Kecurangan ini dapat bersifat financial atau kecurangan non financial.
2. Penyalahgunaan aset (Asset Misappropriation)
Penyalahagunaan aset dapat digolongkan ke dalam ‘Kecurangan Kas’
dan ‘Kecurangan atas Persediaan dan Aset Lainnya’, serta
pengeluaran-pengeluaran biaya secara curang (fraudulent
disbursement).
3. Korupsi (Corruption)
Korupsi dalam konteks pembahasan ini adalah korupsi menurut ACFE,
bukannya pengertian korupsi menurut UU Pemberantasan TPK di
Indonesia. Menurut ACFE, korupsi terbagi ke dalam pertentangan
kepentingan (conflict of interest), suap (bribery), pemberian illegal
(illegal gratuity), dan pemerasan (economic extortion).
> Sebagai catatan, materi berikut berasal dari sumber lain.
(** * Plugin resolution: a shallow embedding of [src/plugins/resolve.ts]

    [resolvePlugins] walks an ordered list of plugin descriptors once and
    merges their contributions into one [ResolvedPlugins] value, raising
    a [PluginConflictError] on the first exclusivity violation.

    Modelling conventions.
    - The capability objects the engine only moves around (providers,
      permission rules, handlers, callbacks) are abstract types, packed
      in the class [Capabilities].
    - An optional property ([integrations?: ...]) is an [option].  Every
      optional property of [Plugin] is an object, array or function, so
      the source's truthiness tests on them are presence tests.
    - A [Record<string, V>] the code iterates with [Object.entries] is
      the list of its own entries in iteration order.
    - A [Record<string, V>] the code builds by keyed stores
      ([resolved.permissions] and friends) is a finite map of its own
      properties; the values stored are objects or functions, hence
      truthy.
    - Every object is an ordinary object: its prototype is
      [Object.prototype], with the members the language standard
      gives it and no other.  A read [obj[key]] and a test
      [key in obj] find an own property first and an inherited member
      otherwise; every inherited member is a function or an object,
      hence truthy, and has no method [includes].
    - A call either returns, throws a [PluginConflictError], or throws
      the [TypeError] of calling a method that is not there. *)

From stdpp Require Import base strings list gmap.

Open Scope string_scope.
Open Scope list_scope.

(* ------------------------------------------------------------------ *)
(** ** Opaque capability types ([./types]) *)

Class Capabilities := {
  IntegrationProvider : Type;
  AuthProvider : Type;
  Permission : Type;
  ActionDefinition : Type;
  PipelineMiddleware : Type;
  RouteHandler : Type;
  InitHook : Type;
  RequestHook : Type;
  ErrorHook : Type;
  ShutdownHook : Type
}.

(** Own enumerable entries of a [Record<string, V>], in the order
    [Object.entries] yields them. *)
Abbreviation JsRecord V := (list (string * V)).

(* ------------------------------------------------------------------ *)
(** ** Conflict error (resolve.ts, lines 51-59) *)

Record PluginConflictError := {
  kind : string;
  key : string;
  pluginA : string;
  pluginB : string
}.

Definition dquote : string := String (Ascii.ascii_of_nat 34) EmptyString.

(** The text handed to [super(...)]. *)
Definition message (e : PluginConflictError) : string :=
  "Plugin conflict: " +:+ kind e +:+ " " +:+ dquote +:+ key e +:+ dquote
    +:+ " is defined by both " +:+ dquote +:+ pluginA e +:+ dquote
    +:+ " and " +:+ dquote +:+ pluginB e +:+ dquote +:+ ". "
    +:+ "Each " +:+ kind e +:+ " must be provided by exactly one plugin.".

Definition error_name (e : PluginConflictError) : string :=
  "PluginConflictError".

(** What the thrown object holds: the constructor hands [message] to
    [Error] (line 53) and assigns [name] (line 57); it assigns no
    other property. *)
Record ErrorObject := {
  object_name : string;
  object_message : string
}.

Definition thrown_object (e : PluginConflictError) : ErrorObject :=
  {| object_name := error_name e; object_message := message e |}.

(** The character the template puts around the key and the two names. *)
Definition quote_char : Ascii.ascii := Ascii.ascii_of_nat 34.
Pada dasarnya kecurangan sering terjadi pada suatu suatu entitas apabila :

a. Pengendalian intern tidak ada atau lemah atau dilakukan dengan


longgar dan tidak efektif.

b. Pegawai dipekerjakan tanpa memikirkan kejujuran dan integritas


mereka.

c. Pegawai diatur, dieksploitasi dengan tidak baik, disalahgunakan


atau ditempatkan dengan tekanan yang besar untuk mencapai
sasaran dan tujuan keuangan yang mengarah tindakan
kecurangan.

d. Model manajemen sendiri melakukan kecurangan, tidak efsien dan


atau tidak efektif serta tidak taat terhadap hukum dan peraturan
yang berlaku..

e. Pegawai yang dipercaya memiliki masalah pribadi yang tidak dapat


dipecahkan , biasanya masalah keuangan, kebutuhan kesehatan
keluarga, gaya hidup yang berlebihan.

f. Industri dimana perusahaan menjadi bagiannya, memiliki sejarah


atau tradisi kecurangan.
Untuk hal tersebut , kecurangan yang mungkin terjadi harus dicegah atau
diatasi antara lain dengan cara –cara berikut :

1) Membangun struktur pengendalian intern yang baik

Dengan semakin berkembangnya suatu perusahaan, maka tugas


manajemen untuk mengendalikan jalannya perusahaan menjadi semakin
berat. Agar tujuan yang telah ditetapkan top manajemen dapat dicapai,
keamanan harta perusahaan terjamin dan kegiatan operasi bisa dijalankan
secara efektif dan efisien, manajemen perlu mengadakan struktur
pengendalian intern yang baik dan efektif mencegah kecurangan.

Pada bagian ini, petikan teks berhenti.